The Sikh Center of the San Francisco Bay Area (also known as Gurdwara Sahib of El Sobrante) is a Sikh gurdwara in the hills of unincorporated El Sobrante, California, in the East Bay of the San Francisco Bay Area.

== Overview ==

The Center was established in May 1979.

The Center features large golden domes atop a pink-cream-beige tiled box arched structure. Regular services are held every Wednesday evening and Sunday morning. The site is open to drop-in visitors from 5:00 a.m. to 8:30 p.m. Langar, which is a Punjabi term that means collective eating while sitting on the floor, is given daily, free of cost, to all visitors, Sikh or non-Sikh. Visitors must cover their hair, be sober, have no drugs, alcohol, or tobacco products in their possession, and must enter barefoot after washing their feet.

==Shooting incidents==

In 1985, a man was shot after removing another worshipper's turban.

On January 23, 2000, a gunman, Joga Singh Sandher, opened fire with an assault weapon on temple leader, local teacher, and human rights activist Ajmer Singh Malhi, killing him and seriously injuring another worshipper before being subdued by bystanders.

On September 24, 2001, Sandher was found guilty of 1st degree murder by judge Richard Flier.
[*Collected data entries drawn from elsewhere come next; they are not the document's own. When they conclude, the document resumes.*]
(** The rows of a table with one column cleared meet what they met before,
    unless it was about the column. *)
Lemma satisfied_cleared w w' t c rel0 t' rel k :
  tables w !! t = Some rel0 -> tables w' = <[t := cleared c rel0]> (tables w) ->
  (t' = t -> c ∉ own_columns k) -> (t, c) ∉ parent_columns k ->
  tables w !! t' = Some rel -> satisfied w rel k = true ->
  satisfied w' (if bool_decide (t' = t) then cleared c rel0 else rel) k = true.
Proof.
  intros H0 Ew Ho Hp Hrel Hs.
  assert (Hrows : forall r', r' ∈ all_rows (if bool_decide (t' = t) then cleared c rel0 else rel) ->
    exists r, r ∈ all_rows rel /\ (r' = r \/ (r' = clear c r /\ c ∉ own_columns k))).
  { intros r' Hr'. case_bool_decide as E; [|by exists r'; auto]. subst t'. assert (rel = rel0) as -> by congruence.
    rewrite all_rows_cleared in Hr'. apply list_elem_of_fmap in Hr' as (r & -> & Hr). exists r. auto. }
  destruct k as [cs|cs p pcs|e]; simpl in *.
  - apply bool_decide_eq_true in Hs. apply bool_decide_eq_true. case_bool_decide as E; [|done].
    subst t'. assert (rel = rel0) as -> by congruence.
    enough (Eq : omap (fun r => tuple r cs) (all_rows (cleared c rel0)) ≡ₚ omap (fun r => tuple r cs) (all_rows rel0)) by by rewrite Eq.
    rewrite all_rows_cleared. specialize (Ho eq_refl). clear Hrows Hs. induction (all_rows rel0) as [|r l IH]; simpl; [done|].
    rewrite tuple_clear by done. destruct (tuple r cs); [by apply Permutation_skip|done].
  - rewrite forallb_forall in Hs |- *. intros r' Hr'%list_elem_of_In. apply Hrows in Hr' as (r & Hr & Er).
    specialize (Hs r (proj1 (list_elem_of_In _ _) Hr)).
    assert (Et : tuple r' cs = tuple r cs) by (destruct Er as [->|[-> Hc]]; [done|by apply tuple_clear]). rewrite Et.
    destruct (tuple r cs) as [tu|]; [|done]. rewrite Ew. destruct (decide (p = t)) as [->|Hne].
    + rewrite lookup_insert_eq, H0 in *. apply existsb_exists in Hs as (q & Hq & Eq). apply existsb_exists.
      exists (clear c q). split.
      * apply list_elem_of_In. rewrite all_rows_cleared. apply list_elem_of_fmap. exists q. split; [done|]. by apply list_elem_of_In.
      * rewrite tuple_clear; [done|]. intros Hin. apply Hp. apply list_elem_of_fmap. by exists c.
    + by rewrite lookup_insert_ne.
  - rewrite forallb_forall in Hs |- *. intros r' Hr'%list_elem_of_In. apply Hrows in Hr' as (r & Hr & Er).
    specialize (Hs r (proj1 (list_elem_of_In _ _) Hr)).
    destruct Er as [->|[-> Hc]]; [done|]. by rewrite eval_clear.
Qed.

Lemma wp_drop_column h t c w : wf w -> wp h (drop_column t c) w (fun _ w' => wf w').
Proof.
  intros Hw. apply wp_on_table; [done|done|]. intros rel Hrel. destruct (pg_columns w !! (t, c)) as [b|] eqn:Eb; [|done].
  destruct (_ && _) eqn:E1; [done|]. destruct (bool_decide (map_Exists _ _)) eqn:Hfk; [done|]. apply bool_decide_eq_false in Hfk. cbv beta iota zeta. fold (cleared c rel). match goal with |- wf ?x => set (w' := x) end.
  assert (Etab : tables w' = <[t := cleared c rel]> (tables w)) by done.
  assert (Ecol : pg_columns w' = delete (t, c) (pg_columns w)) by done.
  assert (Hcols : forall tc, is_Some (pg_columns w' !! tc) <-> is_Some (pg_columns w !! tc) /\ tc <> (t, c)).
  { intros tc. simpl. destruct (decide (tc = (t, c))) as [->|Hne].
    - rewrite lookup_delete_eq. split; [by intros []|by intros [_ []]].
    - rewrite lookup_delete_ne by done. tauto. }
  assert (Htab : forall t' rel', tables w' !! t' = Some rel' -> exists rel0, tables w !! t' = Some rel0 /\
    rel' = if bool_decide (t' = t) then cleared c rel else rel0).
  { intros t' rel'. rewrite Etab. intros [[<- <-]|[Hne Ht']]%lookup_insert_Some.
    - exists rel. by rewrite bool_decide_eq_true_2.
    - exists rel'. by rewrite bool_decide_eq_false_2. }
  assert (Hrow : forall t' rel' r', tables w' !! t' = Some rel' -> r' ∈ all_rows rel' -> exists rel0 r,
    tables w !! t' = Some rel0 /\ r ∈ all_rows rel0 /\ (if bool_decide (t' = t) then r' = clear c r else r' = r)).
  { intros t' rel' r' (rel0 & H0 & ->)%Htab Hr. case_bool_decide as E; [|by exists rel0, r'].
    subst t'. rewrite all_rows_cleared in Hr. apply list_elem_of_fmap in Hr as (r & -> & Hr). by exists rel, r. }
  destruct Hw as [W1 W2 W3 W4 W5]. split.
  - intros t' c' b' Hb'. rewrite Ecol in Hb'. apply lookup_delete_Some in Hb' as [_ Hb']. apply W1 in Hb' as [x Hx].
    rewrite Etab. destruct (decide (t' = t)) as [->|Hne]; [by rewrite lookup_insert_eq|rewrite lookup_insert_ne by done; by exists x].
  - intros t' rel' r c' Hrel' Hr Hv. destruct (Hrow _ _ _ Hrel' Hr) as (rel0 & r0 & H0 & Hr0 & E). apply Hcols.
    case_bool_decide as Et; subst.
    + destruct (decide (c' = c)) as [->|Hne]; [rewrite value_clear in Hv; by destruct Hv|].
      rewrite value_clear_ne in Hv by done. split; [by eapply W2|congruence].
    + split; [by eapply W2|congruence].
  - intros t' rel' r c' Hb' Hrel' Hr. rewrite Ecol in Hb'. apply lookup_delete_Some in Hb' as [Hne Hb'].
    destruct (Hrow _ _ _ Hrel' Hr) as (rel0 & r0 & H0 & Hr0 & E). case_bool_decide as Et; subst.
    + rewrite value_clear_ne by congruence. by eapply W3.
    + by eapply W3.
  - intros n ix [Hix Hm]%map_lookup_filter_Some. apply W4 in Hix. rewrite has_columns_spec in *. intros c' Hc'.
    apply Hcols. split; [by apply Hix|]. intros [= E ->]. simpl in Hm. apply negb_true_iff, andb_false_iff in Hm.
    destruct Hm as [Hm%bool_decide_eq_false|Hm%bool_decide_eq_false]; done.
  - intros t' n k [Hk Hm]%map_lookup_filter_Some. simpl in Hm. pose proof (W5 _ _ _ Hk) as [K1 K2 K3 (rel0 & K4 & K5)].
    assert (Hno : t' = t -> c ∉ own_columns k).
    { intros -> Hin. unfold mentions in Hm. simpl in Hm. by rewrite !bool_decide_eq_true_2 in Hm. }
    assert (Hnp : (t, c) ∉ parent_columns k) by (intros Hin; apply Hfk; by exists (t', n), k).
    split.
    + rewrite has_columns_spec in *. intros c' Hc'. apply Hcols. split; [by apply K1|]. intros [= -> ->]. by apply Hno.
    + intros tc Htc. apply Hcols. split; [by apply K2|]. by intros ->.
    + destruct k as [cs|cs p pcs|e]; try done. apply unique_on_spec in K3 as [m Hu]. apply unique_on_spec. exists m. simpl.
      apply map_lookup_filter_Some. split; [done|]. unfold mentions. simpl. apply andb_false_iff.
      destruct (decide (p = t)) as [->|Hne]; [right|left; by apply bool_decide_eq_false].
      apply bool_decide_eq_false. intros Hin. apply Hnp. apply list_elem_of_fmap. by exists c.
    + exists (if bool_decide (t' = t) then cleared c rel else rel0). split.
      * rewrite Etab. destruct (decide (t' = t)) as [->|Hne].
        { by rewrite lookup_insert_eq, bool_decide_eq_true_2. }
        { by rewrite lookup_insert_ne, bool_decide_eq_false_2. }
      * by eapply satisfied_cleared.
Qed.
(* ===== verification/MigrateSpec.v ===== *)
(** * What the tenant migrations establish

    The invariant of a database that only these migrations have changed: its
    catalogue is well formed, no tenant is bound on the migration connection,
    row-level security is forced only with one of the policies, the constraints
    under the names used here are the ones made here, and what is recorded as
    applied has been achieved.  Every run keeps it, whatever fails and wherever
    it stops, so that a successful run leaves what the request path relies on. *)
From S2P Require Import Prelude GoStrings Sql TenantScope Isolation Catalog Migrate.

(** ** Names *)
Definition tenant_indexes : list string := sessionPrincipalIndex :: (tenantIndexName <$> BClassTables ++ [CClassTable]).
Definition composite_indexes : list string := ci_Name <$> CompositeIndexes.
Definition created_constraints : list string :=
  [sessionPrincipalCheck; sessionOwnershipCheck] ++ (ParentKeyName <$> ParentTables) ++ (fk_Name <$> TenantFKs).

Definition shadowed_tables : list string := ["prompts"; "folders"; "skills"].

Lemma names_compute `{Sql} :
  forallb (fun n => bool_decide (checkIdentifier n = None)) (tenant_indexes ++ composite_indexes ++ created_constraints) = true /\
  bool_decide (NoDup (tenant_indexes ++ created_constraints)) && bool_decide (NoDup (composite_indexes ++ created_constraints)) = true /\
  bool_decide (NoDup (mg_ID <$> Migrations ++ IndexMigrations ++ TighteningMigrations)) = true /\
  List.filter (fun n => bool_decide (n ∈ composite_indexes)) tenant_indexes = tenantIndexName <$> shadowed_tables.
Proof. split_and!; vm_compute; reflexivity. Qed.

Lemma checkIdentifier_len n : checkIdentifier n = None -> (String.length n <= maxIdentifierLen)%nat.
Proof.
  unfold checkIdentifier. destruct (String.list_ascii_of_string n); [done|]. destruct (_ && _); [|done].
  destruct (maxIdentifierLen <? String.length n)%nat eqn:E; [done|]. intros _. by apply Nat.ltb_ge in E.
Qed.

(** Every index and constraint the migrations create has a name that is a safe
    identifier of at most 63 bytes, so that PostgreSQL truncates none; no two
    migrations share an identifier, so one record never stands for two; the
    names of each set of indexes are distinct, and distinct from those of the
    constraints.  But three composite indexes have the names of the tenant
    indexes of their tables: those of prompts, folders and skills, no others. *)
Theorem generated_names_safe `{Sql} :
  (forall n, n ∈ tenant_indexes ++ composite_indexes ++ created_constraints ->
     checkIdentifier n = None /\ (String.length n <= 63)%nat) /\
  NoDup (mg_ID <$> Migrations ++ IndexMigrations ++ TighteningMigrations) /\
  NoDup (tenant_indexes ++ created_constraints) /\ NoDup (composite_indexes ++ created_constraints) /\
  (forall n, n ∈ tenant_indexes /\ n ∈ composite_indexes <-> n ∈ tenantIndexName <$> ["prompts"; "folders"; "skills"]).
Proof.
  destruct names_compute as (H1 & [H2%bool_decide_eq_true H3%bool_decide_eq_true]%andb_true_iff & H4%bool_decide_eq_true & H5).
  split_and!; [|done..|].
  - intros n Hn. rewrite forallb_forall in H1. apply list_elem_of_In, H1, bool_decide_eq_true in Hn.
    split; [done|]. by apply checkIdentifier_len in Hn.
  - intros n. change ["prompts"; "folders"; "skills"] with shadowed_tables. rewrite <-H5, !list_elem_of_In, filter_In.
    by rewrite bool_decide_eq_true, <-!list_elem_of_In.
Qed.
On the morning of November 9, he was sentenced to 50 years to life in prison. On September 22, 2022, he was denied parole due to public safety concerns, and will have to wait 10 years before being considered for early release again.

==Summer camps==

The Center offers summer camps for K–12 students to teach them more about Sikhism and its history and to create a community. The summer camps typically follow the structure of a conventional primary school day, with different subjects (such as history and music), time to eat, and time for recreational activities.